(** C10's counterexample: a mean of 3000000000 is written as -2147483648,
    which is not its integer part: the pixel is not within one of the
    mean. *)
Lemma heat_map_pixel_overflows :
  ∃ grid,
    generate_heat_maps false means_overflow (1, 1) "imgs/heatmap.png" = (Ok (Some grid), [])
    ∧ getitem2 means_overflow (1 * 0 + 0) 0 = Ok 3000000000%Q
    ∧ pixel grid 0 0 0 = Some (-2147483648)%Z
    ∧ ¬ (inject_Z (-2147483648) <= 3000000000
         ∧ 3000000000 < inject_Z (-2147483648) + 1)%Q.
Proof.
  eexists. split_and!; [vm_compute; reflexivity..|].
  intros [_ Hlt]. vm_compute in Hlt. discriminate Hlt.
Qed.

(** ** The metric reader and the order of the rows *)

Lemma read_avg_kl_from_file_empty : read_avg_kl_from_file [] = Raise IndexError.
Proof. reflexivity. Qed.

(** The reader returns the last record without its first field. *)
Lemma read_avg_kl_from_file_last rows last_line :
  read_avg_kl_from_file (rows ++ [last_line]) = Ok (drop 1 last_line).
Proof.
  unfold read_avg_kl_from_file. rewrite length_app. simpl.
  replace (length rows + 1 - 1) with (length rows) by lia.
  by rewrite drop_app_length.
Qed.

(** The spec's own example: the keys 0.1, 0.9, 0.5 put dimension 1 first,
    then dimension 2, then dimension 0. *)
Lemma sort_latent_samples_example :
  sort_latent_samples ["0.1"; "0.9"; "0.5"] [latent_line 0; latent_line 1; latent_line 2]
  = Ok [latent_line 1; latent_line 2; latent_line 0].
Proof. vm_compute. reflexivity. Qed.

(** C1: what the code does for the scores 10.0 (dimension 0) and 9.0
    (dimension 1).  The keys are the strings of the log, compared character
    by character, so the row of dimension 1 comes first although its score is
    the smaller number. *)
Theorem sort_latent_samples_compares_strings :
  read_avg_kl_from_file [["100"; "10.0"; "9.0"]] = Ok ["10.0"; "9.0"]
  ∧ sort_latent_samples ["10.0"; "9.0"] [latent_line 0; latent_line 1]
    = Ok [latent_line 1; latent_line 0]
  ∧ decimal_value "10.0" = Some 10.0%Q
  ∧ decimal_value "9.0" = Some 9.0%Q
  ∧ (9.0 < 10.0)%Q.
Proof. split_and!; vm_compute; reflexivity. Qed.

(** Equal scores: the comparison of the tuples goes on to the tensors,
    whose truth value torch refuses, so the call raises instead of keeping
    the original order. *)
Lemma sort_latent_samples_tie_raises :
  sort_latent_samples ["0.5"; "0.5"] [latent_line 0; latent_line 1]
  = Raise RuntimeError.
Proof. vm_compute. reflexivity. Qed.

(** ** The canvas of the all-dimensions view *)

Lemma pic_size_foldl_DrawText (f : string → string) labels : ∀ canvas,
  pic_size (foldl (λ canvas label, DrawText canvas (f label)) canvas labels)
  = pic_size canvas.
Proof. induction labels as [|l labels IH]; intros canvas; simpl; [done|]. by rewrite IH. Qed.

(** For every width below 4096 the double computation [int(1.3 * w)] is the
    integer part of 13w/10. *)
Lemma int_1_3_times_small w :
  (0 ≤ w < 4096)%Z → int_1_3_times w = (13 * w / 10)%Z.
Proof.
  intros Hw.
  assert (forallb (λ w, int_1_3_times w =? 13 * w / 10)%Z (seqZ 0 4096) = true) as Hall
    by (vm_compute; reflexivity).
  rewrite forallb_forall in Hall. apply Z.eqb_eq, Hall.
  apply list_elem_of_In, elem_of_seqZ. lia.
Qed.

(** C2: the size of the canvas, for every grid and every list of labels.
    [Image.new] receives [(height, new_width)] where PIL expects (width,
    height): the canvas is as wide as the grid is high, and its height is
    130% of the grid's width. *)
Theorem traversal_images_with_text_size tensor sorted_avg_kl_list :
  pic_width (traversal_images_with_text tensor sorted_avg_kl_list)
  = Z.of_nat (t_rows tensor)
  ∧ pic_height (traversal_images_with_text tensor sorted_avg_kl_list)
    = int_1_3_times (Z.of_nat (t_cols tensor)).
Proof.
  unfold pic_width, pic_height, traversal_images_with_text.
  rewrite (pic_size_foldl_DrawText (λ l, "KL = " +:+ l)). done.
Qed.

(** Three traversals of eight 32x32 images with padding 2 make a grid 274
    wide and 104 high; the canvas is 104 wide and 356 high. *)
Lemma traversal_images_with_text_size_example :
  pic_size (traversal_images_with_text (mkTensor3 3 104 274 []) ["0.9"; "0.5"; "0.1"])
  = (104, 356)%Z.
Proof. vm_compute. reflexivity. Qed.

Lemma matrix_shaped_means_fractions : matrix_shaped means_fractions.
Proof. split; [reflexivity|]. repeat constructor. Defined.

Lemma means_fractions_fit : means_fit_int32 means_fractions.
Proof. apply (bool_decide_unpack _). vm_compute. exact I. Defined.

(** The means 7/10 and -3/2 are stored as 0 and -1; the raster returned is
    that of the first. *)
Lemma heat_map_pixels_are_truncated_means_witness :
  matrix_shaped means_fractions ∧ means_fit_int32 means_fractions
  ∧ (∃ heat_map', fill_heat_map means_fractions 1 1 1 [[0%Z]] = Ok heat_map'
                  ∧ heat_map' = [[(-1)%Z]])
  ∧ (∃ grid,
       generate_heat_maps false means_fractions (1, 1) "imgs/heatmap.png"
       = (Ok (Some grid), [])
       ∧ grid = mkTensor3 3 1 1 [[[0]]; [[0]]; [[0]]]%Z).
Proof.
  split; [exact matrix_shaped_means_fractions|]. split; [exact means_fractions_fit|].
  destruct (heat_map_pixels_are_truncated_means means_fractions 1 1 "imgs/heatmap.png"
              matrix_shaped_means_fractions means_fractions_fit)
    as [Hfill Hret].
  { intros x y Hx Hy. simpl. lia. }
  split.
  - destruct (Hfill 1 [[0%Z]]) as (hm' & Hrun & _).
    + simpl. lia.
    + intros [|x] [|y] Hx Hy; [simpl; eauto|lia..].
    + exists hm'. split; [exact Hrun|].
      vm_compute in Hrun. by injection Hrun as <-.
  - destruct Hret as (grid & Hrun & _); [simpl; lia|].
    exists grid. split; [exact Hrun|].
    vm_compute in Hrun. by injection Hrun as <-.
Defined.

(** C8's counterexample: on a log without a record the reader raises
    [IndexError]; no exception that the reader raises there is named
    [MetricParseError]. *)
Lemma read_avg_kl_from_file_empty_not_MetricParseError :
  ¬ ∃ e, read_avg_kl_from_file [] = Raise e ∧ exn_name e = "MetricParseError".
Proof. intros (e & He & Hname). injection He as <-. discriminate Hname. Qed.

(** ** The orchestrator *)

Section Visualizer_properties.
Context {SamplerState Images : Type}.
Context (save_images : bool) (latent_dim : nat)
  (traverse_line : LatentTraverser SamplerState → nat → nat
                   → result Matrix * LatentTraverser SamplerState)
  (traverse_grid : LatentTraverser SamplerState → nat * nat
                   → result Matrix * LatentTraverser SamplerState)
  (decode_latents : Matrix → result Images)
  (make_grid : Images → nat → Tensor3 Q)
  (kl_label : string → result string).

(** C8 (as amended). With a log file that holds no record, reading the
    scores fails with Python's [IndexError], raised at [rows[-1:][0]], and
    the all-dimensions view fails with that [IndexError], before it asks the
    traverser for anything and without writing an image: the world is as it
    was. *)
Theorem all_latent_traversals_empty_log size filename lt files :
  read_avg_kl_from_file [] = Raise IndexError
  ∧ all_latent_traversals save_images latent_dim traverse_line decode_latents make_grid
      kl_label size filename (mkWorld lt (Some []) files)
    = (Raise IndexError, mkWorld lt (Some []) files).
Proof. done. Qed.

(** C9. Whenever the prior-sampling call returns, [samples] leaves the
    flag [sample_prior] as it found it, whatever the decoder does next; in
    particular, when decoding raises, the call raises that exception with
    the flag already restored.  The traverser that the prior-sampling call
    runs on has the flag set. *)
Theorem samples_restores_sample_prior size filename (w : World SamplerState)
    prior_samples lt' :
  traverse_grid (set_sample_prior true (latent_traverser w)) size = (Ok prior_samples, lt') →
  sample_prior (set_sample_prior true (latent_traverser w)) = true
  ∧ sample_prior (latent_traverser
       (samples save_images traverse_grid decode_latents make_grid size filename w).2)
    = sample_prior (latent_traverser w)
  ∧ ∀ e, decode_latents prior_samples = Raise e →
      (samples save_images traverse_grid decode_latents make_grid size filename w).1
      = Raise e.
Proof.
  intros Hgrid. unfold samples. rewrite Hgrid. split; [done|]. split.
  - destruct (decode_latents prior_samples); [destruct save_images|]; done.
  - intros e ->. done.
Qed.

(** When the prior-sampling call itself raises, the flag is not put back:
    it stays as that call left it. *)
Lemma samples_sampling_fails size filename (w : World SamplerState) e lt' :
  traverse_grid (set_sample_prior true (latent_traverser w)) size = (Raise e, lt') →
  samples save_images traverse_grid decode_latents make_grid size filename w
  = (Raise e, with_traverser w lt').
Proof. intros Hgrid. unfold samples. by rewrite Hgrid. Qed.
End Visualizer_properties.
(** [for M in self.materials: body]; the body mutates [M] in place. *)
Fixpoint for_in (done todo : list Material) (body : Material -> py Material)
  : py unit :=
  match todo with
  | [] => ret tt
  | M :: rest =>
      M' <- body M ;;
      modify (set_materials (done ++ M' :: rest)) ;;
      for_in (done ++ [M']) rest body
  end.

Definition for_materials (body : Material -> py Material) : py unit :=
  self <- get_self ;;
  for_in [] (materials self) body.

(** [np.array([M.cpp_mat.get_<r>(i) for i in range(n)], dtype=float)] with
    [n = M.cpp_mat.get_num_particles()], assigned to the attribute [k]. *)
Definition read_rows (r : Row) (k : Attr) (M : Material) : py Material :=
  self <- get_self ;;
  let s := mpm_cpp self in
  let n := get_num_particles E (cpp_mat M) s in
  ret (setattr M k (array2 (map (get_row E r (cpp_mat M) s) (seq 0 n)))).

Definition read_vrt (M : Material) : py Material :=
  self <- get_self ;;
  let s := mpm_cpp self in
  let n := get_num_particles E (cpp_mat M) s in
  ret (setattr M M_vrt (arrayZ (map (get_vrt E (cpp_mat M) s) (seq 0 n)))).

(** [np.array(M.cpp_mat.get_<c>(), dtype=float)] assigned to [k]. *)
Definition read_column (c : Column) (k : Attr) (M : Material) : py Material :=
  self <- get_self ;;
  ret (setattr M k (array1 (get_column E c (cpp_mat M) (mpm_cpp self)))).

(** [__init__]: the engine is built with the constant flag [[1,1,0]]. *)
Definition Model_init (out : string) (g : GridModel) (step : Q)
  : Model * list Event :=
  let dims := [1; 1; 0]%Z in
  let s := MPMModel E (gm_Q g) (gm_dofs g) dims step in
  ({| out_dir := out; grid_model := g; dt := step; materials := [];
      mpm_cpp := set_h E (gm_h g) s |},
   [ev_text "::: INITIALIZING MPM MODEL :::"; ev_new dims step; ev_set_h]).

Definition formulate_material_basis_functions : py unit :=
  print_text "::: FORMULATING BASIS FUNCTIONS :::" ;;
  call formulate_material_basis_functions_cpp ;;
  for_materials (fun M =>
    M <- read_vrt M ;;
    M <- read_rows get_phi (M_row get_phi) M ;;
    read_rows get_grad_phi (M_row get_grad_phi) M).
(** The exit conditions of [Bol_Strat.next] (lines 168-193): the values of
    [should_exit] and [exit_reason] after the [if]/[elif] chain.  The
    divisions are by the literal [100]. *)
Definition exit_check (p : Params) (b : Bar) (self : State)
  : bool * ExitReason :=
  let current_price := close b in
  if ltb (bb_top b) current_price then
    (true, UpperBand current_price (bb_top b))
  else if exit_on_middle p && ltb (bb_mid b) current_price then
    (true, MiddleBand current_price (bb_mid b))
  else if truthy (stop_loss_pct p) && truthy (entry_price self) then
    let stop_price :=
      val (entry_price self) * (1 - val (stop_loss_pct p) / 100) in
    if ltb current_price stop_price
    then (true, StopLoss current_price stop_price)
    else (false, NoReason)
  else if truthy (take_profit_pct p) && truthy (entry_price self) then
    let target_price :=
      val (entry_price self) * (1 + val (take_profit_pct p) / 100) in
    if ltb target_price current_price
    then (true, TakeProfit current_price target_price)
    else (false, NoReason)
  else (false, NoReason).

(** [Bol_Strat.next] (lines 147-199). *)
Definition next (p : Params) (a : Account) (b : Bar) (self : State)
  : result (State * list event) :=
  match order self with
  | Some _ => Ok (self, [])
  | None =>
      let current_price := close b in
      if flat a then
        if ltb current_price (bb_bot b) then
          sz <- calculate_position_size p a b self ;;
          let '(size, logs) := sz in
          let '(o, evs) := buy size in
          Ok (set_order o self,
              logs ++ evs ++
              log_if (printlog p)
                (BUY_SIGNAL [current_price; bb_bot b; size]))
        else Ok (self, [])
      else
        let '(should_exit, exit_reason) := exit_check p b self in
        if should_exit then
          let '(o, evs) := sell (position a) in
          Ok (set_order o self,
              evs ++ log_if (printlog p) (SELL_SIGNAL_REASON exit_reason))
        else Ok (self, [])
  end.

End Bol_Strat.

(* ------------------------------------------------------------------------- *)
(** ** Python's [random] module *)
(* ------------------------------------------------------------------------- *)

Module PyRandom.

(** The generator behind [random.seed] and [random.random] (the Mersenne
    Twister of the interpreter) is not part of the repository: it is a
    parameter.  [gen] is the state of the one generator that the module
    [random] keeps for the whole process; [seed x] is the state after
    [random.seed(x)]; [random g] is the value drawn by [random.random()]
    and the state after the draw. *)
Record Generator : Type := {
  gen : Type;
  seed : Z -> gen;
  random : gen -> Q * gen
}.

End PyRandom.

(* ------------------------------------------------------------------------- *)
(** ** [Rand_Strat] *)
(* ------------------------------------------------------------------------- *)

Module Rand_Strat.
Import Py Bt.

(** [Rand_Strat.params] (Rand_Strat.py, lines 13-19). *)
Record Params : Type := {
  trade_probability : Q;
  position_size : Q;
  hold_bars : Z;
  seed : option Z;
  printlog : bool
}.

(** The defaults of the class. *)
Definition default_params : Params := {|
  trade_probability := 1 # 100;
  position_size := 2 # 100;
  hold_bars := 10;
  seed := None;
  printlog := false
|}.

(** The attributes that [__init__] sets on the strategy object. *)
Record State : Type := {
  order : option Handle;
  bar_count_in_position : Z
}.
(** A call [dfs(node)] on a key fails in the [raise CycleError]
    statement only. *)
Lemma dfs_fails :
  forall fuel node st e,
    In node (Dict.keys G) ->
    _dfs_topological_sort_dfs fuel graph G node st = Raise e -> R e.
Proof.
  induction fuel as [|fuel IH]; intros node st e k E; [discriminate|].
  cbn [_dfs_topological_sort_dfs] in E.
  destruct (set_mem node_eq_dec node (currently_visiting st)) eqn:EM.
  - eapply R_raise; eassumption.
  - destruct (gget G node) as [nbs|] eqn:EG.
    + match type of E with
      | (let* st := ?loop in _) = _ => destruct loop as [st2|e2|] eqn:EL
      end; cbn [bind] in E; try discriminate.
      * apply (@dfs_loop_visiting _ (dfs_visiting fuel)) in EL.
        cbn [currently_visiting] in EL.
        assert (M : set_mem node_eq_dec node (currently_visiting st2) = true).
        { rewrite EL. apply smem_true. apply set_add_intro2. reflexivity. }
        rewrite M in E. discriminate.
      * injection E as <-.
        eapply (@dfs_loop_fails _ IH); [|exact EL].
        intros nb i. apply (G_closed node).
        unfold edge, successors. rewrite EG. exact i.
    + apply (get_None_iff node_eq_dec) in EG. contradiction.
Qed.

Lemma _dfs_topological_sort_loop_fails fuel :
  forall nodes st e,
    (forall n, In n nodes -> In n (Dict.keys G)) ->
    _dfs_topological_sort_loop fuel graph G nodes st = Raise e -> R e.
Proof.
  induction nodes as [|n rest IH]; intros st e sub E; [discriminate|].
  cbn [_dfs_topological_sort_loop] in E.
  assert (sub' : forall x, In x rest -> In x (Dict.keys G))
    by (intros x i; apply sub; right; exact i).
  destruct (set_mem node_eq_dec n (visited st)); [apply (IH st e sub' E)|].
  destruct (_dfs_topological_sort_dfs fuel graph G n st) as [st1|e1|] eqn:E1;
    cbn [bind] in E; try discriminate.
  - apply (IH st1 e sub' E).
  - injection E as <-. eapply dfs_fails; [|exact E1].
    apply sub. left. reflexivity.
Qed.
End DepthFirstFails.

Section NoStrings.
Context {NT : Type} {PN : PyNode NT}.
Local Abbreviation graph_t := (Dict.dict NT (list NT)).

Variable graph : graph_t.
Hypothesis graph_nodup : NoDup (Dict.keys graph).
Hypothesis graph_not_str : forall v, input_node graph v -> as_str v = None.

Lemma raise_CycleError_TypeError x rest :
  input_node graph x -> raise_CycleError (Some (x :: rest)) = TypeError.
Proof.
  intros Q. unfold raise_CycleError.
  destruct (str_join " -> " (x :: rest)) as [s|] eqn:J; [|reflexivity].
  exfalso. apply (str_join_head _ _ _ J). apply graph_not_str, Q.
Qed.

(** The breadth-first sort fails in the [join] of the message only. *)
Lemma _bfs_topological_sort_fails fuel return_type sort_groups graph_type e :
  _bfs_topological_sort fuel graph return_type sort_groups graph_type
  = Raise e ->
  e = TypeError.
Proof.
  destruct (@normalise_spec NT PN graph graph_type graph_nodup)
    as (G & ind & EN & W & K).
  pose proof (wf_nodup W) as nd. pose proof (wf_closed W) as closed.
  assert (ns : forall v, In v (Dict.keys G) -> as_str v = None)
    by (intros v i; apply graph_not_str, K, i).
  unfold _bfs_topological_sort. intros E.
  destruct (return_type =? "nodes") eqn:ER; [destruct sort_groups|].
  - rewrite (@drain_next_eq _ _ _ _ topological_sort_generator
               (TsgFlatten G [] (_group_generator ind (initial_queue G ind))))
      in E.
    2: { unfold topological_sort_generator.
         cbn [topological_sort_generator_next]. rewrite EN, ER.
         reflexivity. }
    eapply (@drain_flatten_fails NT PN G nd closed ns); [|exact E].
    exact (kahn_init W).
  - rewrite (@drain_next_eq _ _ _ _ topological_sort_generator
               (TsgNodes G (_node_generator ind (initial_queue G ind))))
      in E.
    2: { unfold topological_sort_generator.
         cbn [topological_sort_generator_next]. rewrite EN, ER.
         reflexivity. }
    eapply (@drain_nodes_fails NT PN G nd closed ns); [|exact E].
    exact (conj eq_refl (kahn_init W)).
  - rewrite (@drain_next_eq _ _ _ _ topological_sort_generator
               (TsgGroups G (_group_generator ind (initial_queue G ind))))
      in E.
    2: { unfold topological_sort_generator.
         cbn [topological_sort_generator_next]. rewrite EN, ER.
         reflexivity. }
    eapply (@drain_groups_fails NT PN G nd closed ns); [|exact E].
    exact (kahn_init W).
Qed.

(** The depth-first sort fails in the [join] of the message, or earlier
    in the cycle search at a listed node that is no key of the input. *)
Lemma _dfs_topological_sort_fails fuel graph_type e :
  _dfs_topological_sort fuel graph graph_type = Raise e ->
  e = TypeError \/ missing_key graph e.
Proof.
  destruct (@normalise_spec NT PN graph graph_type graph_nodup)
    as (G & ind & EN & W & K).
  unfold _dfs_topological_sort. rewrite EN. cbn [bind fst].
  match goal with
  | |- (let* st := ?loop in _) = _ -> _ => destruct loop as [st|e1|] eqn:EL
  end; cbn [bind]; try discriminate.
  intros H. injection H as <-.
  refine (@_dfs_topological_sort_loop_fails NT PN graph G (wf_closed W)
            (fun e => e = TypeError \/ missing_key graph e) _
            fuel (Dict.keys G) _ e1 (fun n i => i) EL).
  intros f node e k.
  destruct (_get_cycle f graph (Some node)) as [c|e2|] eqn:EC; cbn [bind];
    try discriminate; intros H; injection H as <-.
  - left. destruct c as [c|]; [|reflexivity].
    destruct (_get_cycle_ok _ _ _ EC) as (_ & x & rest & -> & Hx).
    apply raise_CycleError_TypeError.
    destruct Hx as [Hx|Hx].
    + injection Hx as <-. apply K, k.
    + left. exact Hx.
  - right. eapply _get_cycle_missing, EC.
Qed.

Lemma topological_sort_fails fuel method return_type sort_groups
    graph_type e :
  topological_sort fuel graph method return_type sort_groups graph_type
  = Raise e ->
  e = TypeError
  \/ (exists msg, e = ValueError msg)
  \/ (method = "dfs" /\ missing_key graph e).
Proof.
  unfold topological_sort, _validate_return_type, _validate_graph_type.
  destruct ((return_type =? "nodes") || (return_type =? "groups"));
    cbn [bind]; [|intros H; injection H as <-; eauto].
  destruct ((graph_type =? "edges") || (graph_type =? "dependencies"));
    cbn [bind]; [|intros H; injection H as <-; eauto].
  destruct (method =? "bfs").
  - intros E. left. eapply _bfs_topological_sort_fails, E.
  - destruct (String.eqb_spec method "dfs") as [->|nd'];
      [|intros H; injection H as <-; eauto].
    destruct (negb (return_type =? "nodes"));
      [intros H; injection H as <-; eauto|].
    destruct sort_groups; [intros H; injection H as <-; eauto|].
    destruct (_dfs_topological_sort fuel graph graph_type) as [l|e1|] eqn:ED;
      cbn [bind]; try discriminate.
    intros H. injection H as <-.
    destruct (_dfs_topological_sort_fails _ _ ED) as [->|M]; auto.
Qed.

(** A call that returns was given an acyclic graph. *)
Lemma topological_sort_Ok_acyclic fuel method return_type sort_groups
    graph_type res :
  topological_sort fuel graph method return_type sort_groups graph_type
  = Ok res ->
  acyclic (canonical graph graph_type).
Proof.
  intros E.
  destruct (@normalise_spec NT PN graph graph_type graph_nodup)
    as (G & ind & EN & W & K).
  rewrite (@canonical_eq NT PN graph G ind graph_type EN).
  pose proof (wf_nodup W) as ndG.
  destruct (validated _ _ _ _ _ _ E) as [[-> | ->] _].
  - destruct (@topological_sort_nodes_any NT PN graph G ind fuel method
                sort_groups graph_type res EN W E) as (L & _ & P & H).
    assert (ndL : NoDup L)
      by (eapply Permutation_NoDup; [symmetry; exact P | exact ndG]).
    exact (@precedes_acyclic NT (edge G) L ndL H).
  - destruct (@topological_sort_groups_any NT PN graph G ind fuel method
                sort_groups graph_type res EN W E) as (Bs & _ & P & H).
    assert (ndL : NoDup (List.concat Bs))
      by (eapply Permutation_NoDup; [symmetry; exact P | exact ndG]).
    refine (@precedes_acyclic NT (edge G) (List.concat Bs) ndL _).
    intros u v e. apply batch_precedes_concat, H, e.
Qed.
End NoStrings.

Section NoStringsClaim.
Context {NT : Type} {PN : PyNode NT}.
Local Abbreviation graph_t := (Dict.dict NT (list NT)).

End NoStringsClaim.

Lemma INT_CYCLE_cyclic : ~ acyclic (canonical INT_CYCLE "edges").
Proof.
  intros H. apply (H 1%Z).
  apply t_trans with (y := 2%Z); apply t_step; vm_compute; auto.
Qed.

------------------------------------

§ **Task description**
Give again, word for word, every line of the listing above from the one with "(traverse_line : LatentTraverser" to the one with "(make_grid : Images → nat → Tensor3 Q)", both inclusive, and nothing beyond them.

§ **The answer**
  (traverse_line : LatentTraverser SamplerState → nat → nat
                   → result Matrix * LatentTraverser SamplerState)
  (traverse_grid : LatentTraverser SamplerState → nat * nat
                   → result Matrix * LatentTraverser SamplerState)
  (decode_latents : Matrix → result Images)
  (make_grid : Images → nat → Tensor3 Q)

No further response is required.